(Beginning of Task input)

(** C24: the four calls when nothing fails: a master takes part in the operation
    among the masters and no other process does; all agree; then the whole
    result of the job, which is [recvcount] elements for each job after a
    gather and [recvcount] elements otherwise, is broadcast once among the
    workers of the job from its rank 0; all agree again and the call returns
    success.  Nothing but the memory and the world changes. *)
Theorem master_calls_correct {W} `{MpiConst} `{PmpiSplit W} `{Ulfm W} `{P2P W} `{Allocator} `{Files W}
    `{Coll W} perform fuel k sbuf scount sty rbuf rcount rty root op (s : sys W)
    m1 w1 f1 w2 m2 w3 f2 w4 :
  let n := node (s_globals s) in
  let count := result_count k rcount (jobs_count n) in
  settled s → s_sender_cont s = 0 → s_receiver_cont s = 0 → (0 < fuel)%nat → INT_MIN ≤ count ≤ INT_MAX →
  (if decide (active_comm n = MPI_COMM_NULL) then m1 = mem (s_heap s) ∧ w1 = s_world s
   else among_masters k sbuf scount sty rbuf rcount rty root op (active_comm n) (mem (s_heap s)) (s_world s) =
          (MPI_SUCCESS, m1, None, w1)) →
  PMPIX_Comm_agree (rep_mpi_comm_world n) 1 w1 = (MPI_SUCCESS, f1, None, w2) → f1 ≠ 0 →
  PMPI_Bcast rbuf count rty 0 (world_job_comm n) m1 w2 = (MPI_SUCCESS, m2, None, w3) →
  PMPIX_Comm_agree (rep_mpi_comm_world n) 1 w3 = (MPI_SUCCESS, f2, None, w4) → f2 ≠ 0 →
  make_call perform fuel k sbuf scount sty rbuf rcount rty root op s = Done MPI_SUCCESS (called m2 w4 s).
Proof.
  intros n count Hs Hsc Hrc Hf Hint Hop Ha1 Hf1 Hb Ha2 Hf2.
  assert (to_workers rbuf count rty (called m1 w2 s) = Done MPI_SUCCESS (called m2 w3 s)) as Hw
    by by apply (to_workers_run (called m1 w2 s)).
  assert (∀ reset o b,
    (active_comm n ≠ MPI_COMM_NULL → o s = Done MPI_SUCCESS (called m1 w1 s)) →
    b (called m1 w2 s) = Done MPI_SUCCESS (called m2 w3 s) →
    masters perform fuel reset o b MPI_COMM_WORLD s = Done MPI_SUCCESS (called m2 w4 s)) as Hrun.
  { intros reset o b Ho Hbc. apply (masters_run perform fuel reset o b s m1 w1 f1 w2 m2 w3 f2 w4); try done.
    fold n. destruct (decide (active_comm n = MPI_COMM_NULL)); [done|by apply Ho]. }
  destruct k; cbn [make_call among_masters result_count] in *; apply Hrun;
    try exact Hw; try (cbn [bind]; rewrite all_jobs_run by done; exact Hw);
    intros Hne; rewrite decide_False in Hop by exact Hne.
  - by apply (masters_op_run s sbuf rbuf (λ x y, PMPI_Scatter x scount sty y rcount rty root)).
  - by apply (masters_op_run s sbuf rbuf (λ x y, PMPI_Gather x scount sty y rcount rty root)).
  - by apply (masters_op_run s sbuf rbuf (λ x y, PMPI_Allgather x scount sty y rcount rty)).
  - by apply (masters_op_run s sbuf rbuf (λ x y, PMPI_Allreduce x y rcount rty op)).
Qed.

(** A worker that is no master keeps the status of the broadcast in its job
    from one trial of [MPI_Gather] to the next.  When that broadcast fails and
    the root of a job died, every trial that follows fails at the agreement,
    whatever the others do, and the program aborts with 10. *)
Theorem MPI_Gather_stale_status {W} `{MpiConst} `{PmpiSplit W} `{Ulfm W} `{P2P W} `{Allocator} `{Files W}
    `{Coll W} `{!Agreeing W} perform fuel sbuf scount sty rbuf rcount rty root (s : sys W)
    f1 w1 st s2 died :
  settled s → active_comm (node (s_globals s)) = MPI_COMM_NULL → (0 < fuel)%nat →
  PMPIX_Comm_agree (rep_mpi_comm_world (node (s_globals s))) 1 (s_world s) =
    (MPI_SUCCESS, f1, None, w1) → f1 ≠ 0 →
  (let! n := all_jobs rcount in to_workers rbuf n rty) (put_mpi (s_globals s, w1) s) = Done st s2 →
  st ≠ MPI_SUCCESS →
  process_shrinking_pending (s_globals s2) = 0 → active_comm (node (s_globals s2)) = MPI_COMM_NULL →
  (∀ w, is_failed_node_world_job_comm_root (s_globals s2, w) = Done died (s_globals s2, w)) → died ≠ 0 →
  ∃ s', MPI_Gather perform fuel sbuf scount sty rbuf rcount rty root MPI_COMM_WORLD s =
    Stop (Aborted 10) s'.
Proof.
  intros Hs Hact Hf Ha1 Hf1 Hb Hst Hp2 Hact2 Hdied Hd. destruct fuel as [|fuel]; [lia|].
  pose proof (st_pending _ Hs) as Hp.
  unfold MPI_Gather, masters.
  match goal with |- context [master_trials _ _ _ ?o ?b] => set (gather := o); set (bcast := b) end.
  cbn [bind]. rewrite (sync_settled _ _ Hs).
  change (Z.to_nat NO_TRIALS) with 10%nat. rewrite master_trials_S. cbn [bind].
  change (negb (NO_TRIALS <=? 0 + 1)) with true. cbn [ensure ret gets].
  rewrite Hact, Z.eqb_refl. cbn [negb ret].
  rewrite succeeded_ok, (agree_loop_run fuel s 1 f1 w1 Hp Ha1).
  rewrite (proj2 (Z.eqb_neq _ _) Hf1).
  destruct (job_bcast_died fuel fuel bcast _ s2 st died Hb Hst Hp2 Hdied Hd) as (w' & Hjob).
  cbn [bind]. rewrite Hjob. cbn [Z.eqb].
  apply (stale_trials fuel _ _ 9 1 st); [done|done|done|lia|lia].
Qed.

(** [MPI_Reduce] does not notice that its broadcast failed.  The flag is -1
    after the reduction succeeded and nothing clears it, so that a worker of the
    root job whose broadcast fails still brings -1 to the agreement, and the call
    returns success: the buffer is what the failed broadcast left. *)
Theorem MPI_Reduce_hides_failure {W} `{MpiConst} `{PmpiSplit W} `{Ulfm W} `{P2P W} `{Allocator} `{Files W}
    `{Coll W} perform fuel sbuf rbuf count ty op root (s : sys W) w1 st m2 w2 w3 :
  let n := node (s_globals s) in
  settled s → s_receiver_cont s = 0 → (0 < fuel)%nat →
  active_comm n = MPI_COMM_NULL → job_id n = root →
  PMPIX_Comm_agree (rep_mpi_comm_world n) (-1) (s_world s) = (MPI_SUCCESS, -1, None, w1) →
  PMPI_Bcast rbuf count ty 0 (world_job_comm n) (mem (s_heap s)) w1 = (st, m2, None, w2) →
  st ≠ MPI_SUCCESS →
  PMPIX_Comm_agree (rep_mpi_comm_world n) (-1) w2 = (MPI_SUCCESS, -1, None, w3) →
  MPI_Reduce perform fuel sbuf rbuf count ty op root MPI_COMM_WORLD s =
    Done MPI_SUCCESS (called m2 w3 s).
Proof.
  intros n Hs Hrc Hf Hact Hroot Ha1 Hb Hst Ha2. destruct fuel as [|fuel]; [lia|].
  pose proof (st_pending _ Hs) as Hp.
  unfold MPI_Reduce. cbn [bind]. rewrite (sync_settled _ _ Hs). cbn [gets].
  change (Z.to_nat NO_TRIALS) with 10%nat. cbn [reduce_trials bind].
  change (negb (NO_TRIALS <=? 0 + 1)) with true. cbn [ensure ret gets]. unfold active. cbn [gets]. fold n.
  rewrite Hact, Z.eqb_refl. cbn [negb ret].
  unfold SET_FLAG_ON_SUCCESS at 1. rewrite Z.eqb_refl.
  rewrite (DO_COMM_AGREE_run fuel s (-1) (-1) w1 _ Hp Ha1). cbn [Z.eqb Pos.eqb negb reduce_bcast bind gets].
  cbn [s_globals put_mpi fst snd]. fold n. rewrite Hroot, Z.eqb_refl.
  set (s1 := put_mpi (s_globals s, w1) s).
  rewrite (to_workers_run s1 rbuf count ty st m2 w2 Hrc Hb).
  unfold SET_FLAG_ON_SUCCESS at 1. rewrite (proj2 (Z.eqb_neq _ _)) by congruence.
  rewrite (DO_COMM_AGREE_run fuel (called m2 w2 s1) (-1) (-1) w3 _ Hp Ha2). done.
Qed.

(** C23: the first agreement after a point-to-point call noticed a failure
    repairs the world: the world is shrunk, every job keeps its living workers,
    the tables are right again, and the agreement takes place, with the same
    flag, on the new world.  The loop makes two turns. *)
Theorem agree_loop_repairs {W} `{MpiConst} `{PmpiSplit W} `{Ulfm W} `{!UlfmLaws} `{P2P W}
    `{Allocator} `{Files W} `{Coll W} `{!Agreeing W} js a ign (s : sys W) r flag fuel :
  let g := s_globals s in
  let sh := shrink (rep_mpi_comm_world (node g)) (s_world s) in
  let size := Z.of_nat (length (sh_ranks sh)) in
  process_shrinking_pending g ≠ 0 → ignore_process_failure g = 0 →
  tables size js a ign g → 0 ≤ rank (node g) < size →
  translate (sh_ranks sh) (rank (node g)) = Some r →
  0 ≤ job_id (node g) < Z.of_nat (length js) →
  Forall (alive (sh_ranks sh)) js → (2 ≤ fuel)%nat →
  ∃ g' w1 flag' w2,
    agree_loop fuel MPI_COMM_WORLD (Some flag) s =
      Done flag' (put_mpi (set_process_shrinking_pending 0 g', w2) s) ∧
    PMPIX_Comm_agree (rep_mpi_comm_world (node g')) flag w1 = (MPI_SUCCESS, flag', None, w2) ∧
    rebuilt sh (updated (sh_ranks sh) js a ign g) g' w1 ∧
    ∃ a' ign', tables size (compacted (sh_ranks sh) <$> js) a' ign' g'.
Proof.
  intros g sh size Hp Hign Ht Hr Hown Hjob Hal Hf.
  destruct fuel as [|[|fuel]]; [lia|lia|].
  pose proof (repair_world_spec js a ign g (s_world s) r Ht Hr Hown Hjob) as Hrun. fold sh in Hrun.
  rewrite decide_True in Hrun by done. destruct Hrun as (g' & w1 & Hrun & Hreb).
  destruct (agreeing_agree (rep_mpi_comm_world (node g')) flag w1) as (flag' & w2 & Hag & _).
  exists g', w1, flag', w2. split; [|split; [done|split; [done|]]].
  - change (Datatypes.S (Datatypes.S fuel)) with (Datatypes.S (Datatypes.S fuel)).
    rewrite agree_loop_S. cbn [bind]. unfold comm_to_use at 1. rewrite Z.eqb_refl. cbn [gets bind].
    unfold MPI_Comm_agree at 1. cbn [bind gets]. fold g. rewrite (proj2 (Z.eqb_neq _ _) Hp). cbn [negb bind gets].
    unfold on_mpi at 1, zoom at 1. fold g.
    rewrite (rep_errhandler_run g (s_world s) PROC_SHRINK_PENDING (or_introl eq_refl) Hign), Hrun.
    rewrite (on_globals_run (modify (set_process_shrinking_pending 0)) (put_mpi (g', w1) s) tt _ eq_refl).
    cbn [ret]. rewrite (proj2 (Z.eqb_neq (MPI_SUCCESS + 12) MPI_SUCCESS)) by lia.
    match goal with |- agree_loop _ _ _ ?x = _ => set (s1 := x) end.
    by rewrite (agree_loop_run fuel s1 flag flag' w2 eq_refl Hag).
  - pose proof (updated_tables _ _ _ _ _ _ (shrink_translation _ (s_world s)) Ht Hal) as Ht'.
    destruct Hreb as (? & ? & ? & ? & ? & ? & ? & ? & _ & _ & _ & _ & ->).
    eexists _, _. destruct Ht' as [H1' H2' H3' H4' H5' H6' H7' H8' H9']. by split.
Qed.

(End of Task input)

Task requirements:
The last part of the records is the answer, beginning at the line that holds "unfold MPI_Comm_agree at" and including the final line, repeated exactly.

Written response:
    unfold MPI_Comm_agree at 1. cbn [bind gets]. fold g. rewrite (proj2 (Z.eqb_neq _ _) Hp). cbn [negb bind gets].
    unfold on_mpi at 1, zoom at 1. fold g.
    rewrite (rep_errhandler_run g (s_world s) PROC_SHRINK_PENDING (or_introl eq_refl) Hign), Hrun.
    rewrite (on_globals_run (modify (set_process_shrinking_pending 0)) (put_mpi (g', w1) s) tt _ eq_refl).
    cbn [ret]. rewrite (proj2 (Z.eqb_neq (MPI_SUCCESS + 12) MPI_SUCCESS)) by lia.
    match goal with |- agree_loop _ _ _ ?x = _ => set (s1 := x) end.
    by rewrite (agree_loop_run fuel s1 flag flag' w2 eq_refl Hag).
  - pose proof (updated_tables _ _ _ _ _ _ (shrink_translation _ (s_world s)) Ht Hal) as Ht'.
    destruct Hreb as (? & ? & ? & ? & ? & ? & ? & ? & _ & _ & _ & _ & ->).
    eexists _, _. destruct Ht' as [H1' H2' H3' H4' H5' H6' H7' H8' H9']. by split.
Qed.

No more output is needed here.